El automóvil, incluso, ocupaba parte del carril derecho de la citada carretera, por donde "pasaban vehículos a 100 km/h"
Daniel SomolinosMadrid
Madrid
Actualizado Miércoles, 28 enero 2026 - 00:19
No había sido su mejor noche, le comunicó a los agentes de la Guardia Civil cuando le despertaron golpeando con sus nudillos en la ventanilla. Porque Roberto C. Q., ciudadano ecuatoriano, se había quedado dormido en mitad de un andén de la nacional M-503, dentro del término municipal de Pozuelo de Alarcón.
Eran las ocho de la mañana del pasado lunes 8 de diciembre. Sin saber muy bien qué sucedía, Roberto abrió los ojos. Se encontraba en el asiento del conductor de una furgoneta Renault Master. El automóvil, incluso, ocupaba parte del carril derecho de la citada carretera, por donde "pasaban vehículos a 100 km/h".
La sentencia, a la que ha tenido acceso este diario, refleja cómo los agentes del Instituto Armado que levantaron el acta no tardaron en apreciar "un olor fuerte a alcohol". Eso, sumado a la dificultad que tenía el sujeto a la hora de articular palabra, parecía cerrar el caso. Además, el etilómetro no daba lugar a error: marcaba 0,82 mg/l de alcohol por litro de aire espirado en la prueba practicada a las 8.30 horas y de 0,85 mg/l en el test realizado a las 8.44.
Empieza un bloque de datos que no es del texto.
(** * Asset service of the immich server: stacks, deletion, download archives

    A shallow embedding of [server/src/domain/asset/asset.service.ts]
    (class [AssetService]) and the properties of its stack mutation,
    asset deletion and download-archive operations.

    The service is an orchestration layer over injected repositories.
    Reads of the asset store are functions of a record of collaborators;
    every mutating repository call, job enqueue, notification and zip
    operation is recorded, in program order, in a call log (what the jest
    mocks of the repositories observe).  Exceptions cut the log short.
    Byte counts are integers, which the numbers of the code are up to
    2^53; the [console.log] lines of the service are left out. *)

From Stdlib Require Import ZArith QArith.QArith_base Lia DecimalString.
From Stdlib Require Import DecimalNat DecimalFacts Ascii.
From stdpp Require Import base option list strings gmap.

Local Open Scope string_scope.
Local Open Scope list_scope.
Local Open Scope Z_scope.

(** ** JavaScript truthiness of the values the service tests *)

(** [!!s] for a string: every string but the empty one. *)
Definition truthy_string (s : string) : bool := negb (String.eqb s "").

(** [!!x] for [x : string | null | undefined]. *)
Definition truthy_ostring (x : option string) : bool :=
  match x with
  | Some s => truthy_string s
  | None => false
  end.

(** [!!b] for [b : boolean | undefined]. *)
Definition truthy_obool (b : option bool) : bool :=
  match b with
  | Some v => v
  | None => false
  end.

(** ** Entities (infra/entities), restricted to the fields the service reads *)

Inductive LibraryType := UPLOAD | EXTERNAL.

Definition LibraryType_eqb (a b : LibraryType) : bool :=
  match a, b with
  | UPLOAD, UPLOAD | EXTERNAL, EXTERNAL => true
  | _, _ => false
  end.

Module LibraryEntity.
Record t := mk { type : LibraryType }.
End LibraryEntity.

Module ExifEntity.
(** [fileSizeInByte : number | null], a byte count. *)
Record t := mk { fileSizeInByte : option Z }.
End ExifEntity.

Module AssetStackEntity.
(** [assets] is the member relation; the service only ever reads the
    [id] of a member, so members are kept as their ids, in the order of
    the loaded array. *)
Record t := mk {
  id : string;
  primaryAssetId : string;
  assets : list string
}.
End AssetStackEntity.

Module AssetEntity.
Record t := mk {
  id : string;
  ownerId : string;
  library : option LibraryEntity.t;
  originalPath : string;
  originalFileName : string;
  resizePath : option string;
  webpPath : option string;
  encodedVideoPath : option string;
  sidecarPath : option string;
  isReadOnly : bool;
  isOffline : bool;
  livePhotoVideoId : option string;
  exifInfo : option ExifEntity.t;
  stackId : option string;
  stack : option AssetStackEntity.t
}.
End AssetEntity.

(** [Partial<AssetStackEntity>] as handed to the stack repository. *)
Module StackWrite.
Record t := mk {
  id : option string;
  primaryAssetId : option string;
  assets : option (list string)
}.
End StackWrite.

(** The [options] object handed to [assetRepository.updateAll]:
    the rest of [AssetBulkUpdateDto] plus what [updateAll] sets on it.
    [stack = Some tt] is [stack: null]. *)
Module AssetUpdate.
Record t := mk {
  isFavorite : option bool;
  isArchived : option bool;
  stackParentId : option string;
  stack : option unit;
  updatedAt : option Z
}.
End AssetUpdate.

(** ** Jobs, events and the call log *)

Module IAssetDeletionJob.
Record t := mk { id : string; fromExternal : option bool }.
End IAssetDeletionJob.

Module ISidecarWriteJob.
Record t := mk {
  id : string;
  description : option string;
  dateTimeOriginal : option string;
  latitude : option Q;
  longitude : option Q
}.
End ISidecarWriteJob.

Inductive JobItem :=
| ASSET_DELETION (data : IAssetDeletionJob.t)
| DELETE_FILES (files : list (option string))
| SIDECAR_WRITE (data : ISidecarWriteJob.t).

Inductive ClientEvent := ASSET_DELETE | ASSET_UPDATE.

(** The payload of a notification: one id or an id array. *)
Inductive Payload :=
| OneId (id : string)
| ManyIds (ids : list string).

Inductive Call :=
| StackCreate (e : StackWrite.t)               (* assetStackRepository.create *)
| StackSave (e : StackWrite.t)                 (* assetStackRepository.save *)
| StackDelete (id : string)                    (* assetStackRepository.delete *)
| AssetRemove (a : AssetEntity.t)              (* assetRepository.remove *)
| AssetUpdateAll (ids : list string) (o : AssetUpdate.t)
                                               (* assetRepository.updateAll *)
| AssetUpsertExif (e : ISidecarWriteJob.t)     (* assetRepository.upsertExif *)
| UserUpdateUsage (ownerId : string) (delta : Z)
                                               (* userRepository.updateUsage *)
| JobQueue (j : JobItem)                       (* jobRepository.queue *)
| Send (ev : ClientEvent) (ownerId : string) (p : Payload)
                                               (* communicationRepository.send *)
| ZipAddFile (path filename : string)          (* zip.addFile *)
| ZipFinalize.                                 (* zip.finalize *)

(** Calls that write to the asset, stack or user store. *)
Definition is_store_mutation (c : Call) : bool :=
  match c with
  | StackCreate _ | StackSave _ | StackDelete _
  | AssetRemove _ | AssetUpdateAll _ _ | AssetUpsertExif _
  | UserUpdateUsage _ _ => true
  | _ => false
  end.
De ahí que, atendiendo a un delito contra la seguridad vial, el Ministerio Fiscal solicitara que se le impusiera la pena de nueve meses de multa, a razón de una cuota diaria de nueve euros, y privación del derecho a conducir vehículos a motor durante dos años y medio.
Preguntado al respecto, Roberto contestó como pudo y trabándose a las preguntas de los uniformados. Afirmó que se dirigía a casa pero que, como tenía problemas personales, se sintió afectado y paró en el andén. Que una vez allí se "tomó unos tragos". Concretamente unas "cuatro o cinco cervezas", sobre las seis de la madrugada, y se quedó dormido. También que ejercía como repartidor, que la furgoneta la había cogido en Coslada sobre las 05.00 horas, que había hecho una parada en una gasolinera para comprar las cervezas, y que el origen de su malestar emocional respondía a una discusión con su novia a las 5.30 horas. Asimismo, aseguró no conducir después de beber.
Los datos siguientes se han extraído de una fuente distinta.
(** *** GET /api/favorites *)

(** [.sort({ createdAt: -1 })]: newest first.  The database fixes no
    order among documents of the same instant; here they keep the
    order of insertion. *)
Fixpoint insert_newest_first (f : Favorite) (l : list Favorite)
  : list Favorite :=
  match l with
  | g :: l' =>
      if (fav_createdAt g <=? fav_createdAt f)%N then f :: l
      else g :: insert_newest_first f l'
  | [] => [f]
  end.

Definition sort_newest_first (l : list Favorite) : list Favorite :=
  fold_right insert_newest_first [] l.

(** [await Favorite.find().sort({ createdAt: -1 }).lean()] *)
Definition Favorite_find_sorted : M (list Favorite) :=
  fun w => (Ok (sort_newest_first (favorites w)), w).

(** The handler has no [try]; what it hands to [res.json], with status
    200, is the list of documents. *)
Definition favorites_list (req : Request) : M (list Favorite) :=
  favs <- Favorite_find_sorted ;;
  ret favs.

(** *** POST /api/favorites *)

Definition favorites_create (req : Request) : M Response :=
  try_catch
    (let b := js_or (req_body req) (VObj []) in
     name <- must (get_prop b (str "name")) ;;
     lat <- must (get_prop b (str "lat")) ;;
     lon <- must (get_prop b (str "lon")) ;;
     if negb (truthy name) || negb (is_number lat) || negb (is_number lon)
     then ret (res_status_json 400 (error_object "name, lat, lon required"))
     else
       match lat, lon with
       | VNum lat, VNum lon =>
           existing <- Favorite_findOne lat lon ;;
           match existing with
           | Some doc => ret {| status := 200; payload := BDoc doc |}
           | None =>
               fav <- Favorite_create name lat lon ;;
               ret {| status := 200; payload := BDoc fav |}
           end
       | _, _ => throw   (* not reached: both are numbers here *)
       end)
    (ret (res_status_json 500 (error_object "Save failed"))).

(** The same handler as the event loop runs it: an [async] function
    gives way at each [await], and other requests are served in
    between.  [favorites_create_lookup] is the handler up to the answer
    of [await Favorite.findOne], [favorites_create_save] what it does
    from there; [favorites_create] is the two with nothing in
    between. *)
Inductive create_turn : Type :=
| Replied (r : Response)                      (* the reply is sent *)
| Saving (name : value) (lat lon : number).   (* [Favorite.create] is next *)

Definition favorites_create_lookup (req : Request) : M create_turn :=
  try_catch
    (let b := js_or (req_body req) (VObj []) in
     name <- must (get_prop b (str "name")) ;;
     lat <- must (get_prop b (str "lat")) ;;
     lon <- must (get_prop b (str "lon")) ;;
     if negb (truthy name) || negb (is_number lat) || negb (is_number lon)
     then ret (Replied (res_status_json 400
                          (error_object "name, lat, lon required")))
     else
       match lat, lon with
       | VNum lat, VNum lon =>
           existing <- Favorite_findOne lat lon ;;
           match existing with
           | Some doc => ret (Replied {| status := 200; payload := BDoc doc |})
           | None => ret (Saving name lat lon)
           end
       | _, _ => throw
       end)
    (ret (Replied (res_status_json 500 (error_object "Save failed")))).

Definition favorites_create_save (t : create_turn) : M Response :=
  match t with
  | Replied r => ret r
  | Saving name lat lon =>
      try_catch
        (fav <- Favorite_create name lat lon ;;
         ret {| status := 200; payload := BDoc fav |})
        (ret (res_status_json 500 (error_object "Save failed")))
  end.

(** *** DELETE /api/favorites/:id *)

Definition ok_true : value := VObj [(str "ok", VBool true)].

Definition favorites_delete (req : Request) : M Response :=
  (* [.catch(() => {})] *)
  try_catch (Favorite_findByIdAndDelete (req_params_id req) ;;; ret tt)
            (ret tt) ;;;
  ret (res_json ok_true).

End Handlers.

End Server.

(** ** The client: client/src/App.js *)

Module Client.

(** One record of the 7-day list. *)
Record Day : Type := {
  date : value;
  tmax : value;
  tmin : value;
  precip : value;
  uv : value;
  windmax : value
}.

(** [xs.map((t, i) => f(t, i))], the callback throwing where [f] is
    [None]; [i] counts from [start]. *)
Fixpoint mapi_from {A B} (f : A -> nat -> option B) (start : nat)
  (xs : list A) : option (list B) :=
  match xs with
  | [] => Some []
  | t :: xs' =>
      match f t start with
      | Some b =>
          match mapi_from f (S start) xs' with
          | Some bs => Some (b :: bs)
          | None => None
          end
      | None => None
      end
  end.

(** The callback of [daily]. *)
Definition day_of (d : value) (t : value) (i : nat) : option Day :=
  match get_prop d (str "temperature_2m_max") with
  | Some maxs =>
  match get_index maxs i with
  | Some tmax_i =>
  match get_prop d (str "temperature_2m_min") with
  | Some mins =>
  match get_index mins i with
  | Some tmin_i =>
  match get_prop d (str "precipitation_sum") with
  | Some sums =>
  match get_index sums i with
  | Some precip_i =>
      Some {| date := t; tmax := tmax_i; tmin := tmin_i;
              precip := precip_i;
              uv := get_index_opt (get_prop_opt d (str "uv_index_max")) i;
              windmax :=
                get_index_opt (get_prop_opt d (str "wind_speed_10m_max")) i |}
  | None => None end
  | None => None end
  | None => None end
  | None => None end
  | None => None end
  | None => None end.

(** [const daily = useMemo(...)]: the parallel arrays of
    [forecast.daily] transposed; [None] where rendering throws. *)
Definition daily (forecast : value) : option (list Day) :=
  let d := get_prop_opt forecast (str "daily") in
  if negb (truthy d) then Some []
  else
    match get_prop d (str "time") with
    | Some (VArr times) => mapi_from (day_of d) 0 times
    | _ => None
    end.

Definition is_neg_zero (x : number) : bool :=
  PrimFloat.is_zero x && PrimFloat.get_sign x.

Definition is_pos_zero (x : number) : bool :=
  PrimFloat.is_zero x && negb (PrimFloat.get_sign x).

(** [Math.min(...args)] on numbers, as ECMAScript defines it. *)
Definition Math_min (args : list number) : number :=
  if existsb isNaN args then nan
  else
    fold_left
      (fun lowest x =>
         if is_neg_zero x && is_pos_zero lowest then x
         else if (x <? lowest)%float then x
         else lowest)
      args infinity.

(** [Math.min(100, d.precip * 10)]: the number the bar's height prints,
    followed by a percent sign. *)
Definition bar_height (d : Day) : option number :=
  match ToNumber (precip d) with
  | Some p => Some (Math_min [100; p * 10])%float
  | None => None
  end.

(** [a === b]; two objects or arrays reached through parsed JSON are
    never the same object. *)
Definition strict_eq (a b : value) : bool :=
  match a, b with
  | VUndefined, VUndefined => true
  | VNull, VNull => true
  | VBool x, VBool y => Bool.eqb x y
  | VNum x, VNum y => (x =? y)%float
  | VStr x, VStr y => jsstring_eqb x y
  | _, _ => false
  end.

(** [xs.some(f)], the callback throwing where [f] is [None]. *)
Fixpoint js_some {A} (f : A -> option bool) (xs : list A) : option bool :=
  match xs with
  | [] => Some false
  | x :: xs' =>
      match f x with
      | Some true => Some true
      | Some false => js_some f xs'
      | None => None
      end
  end.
Al completar el acta, los agentes de la Guardia Civil dejaron por escrito algo que resultaría clave en la resolución: al individuo no le vieron conducir ni sabían cuánto tiempo llevaba ahí parado.
Finalmente, la sentencia ha determinado que Roberto queda absuelto ya que "no ha quedado debidamente probado que el acusado condujera el vehículo citado en los momentos anteriores a que llegara la Guardia Civil y bajo la influencia de bebidas alcohólicas". Su abogado, el penalista Julen Martínez, de Valmaseda Abogados, valora que "mi cliente fue absuelto porque pusimos de manifiesto la insuficiencia probatoria sobre el hecho nuclear —la conducción— y la ausencia de acreditación más allá de toda duda razonable, lo que obligaba a aplicar la presunción de inocencia e in dubio pro reo".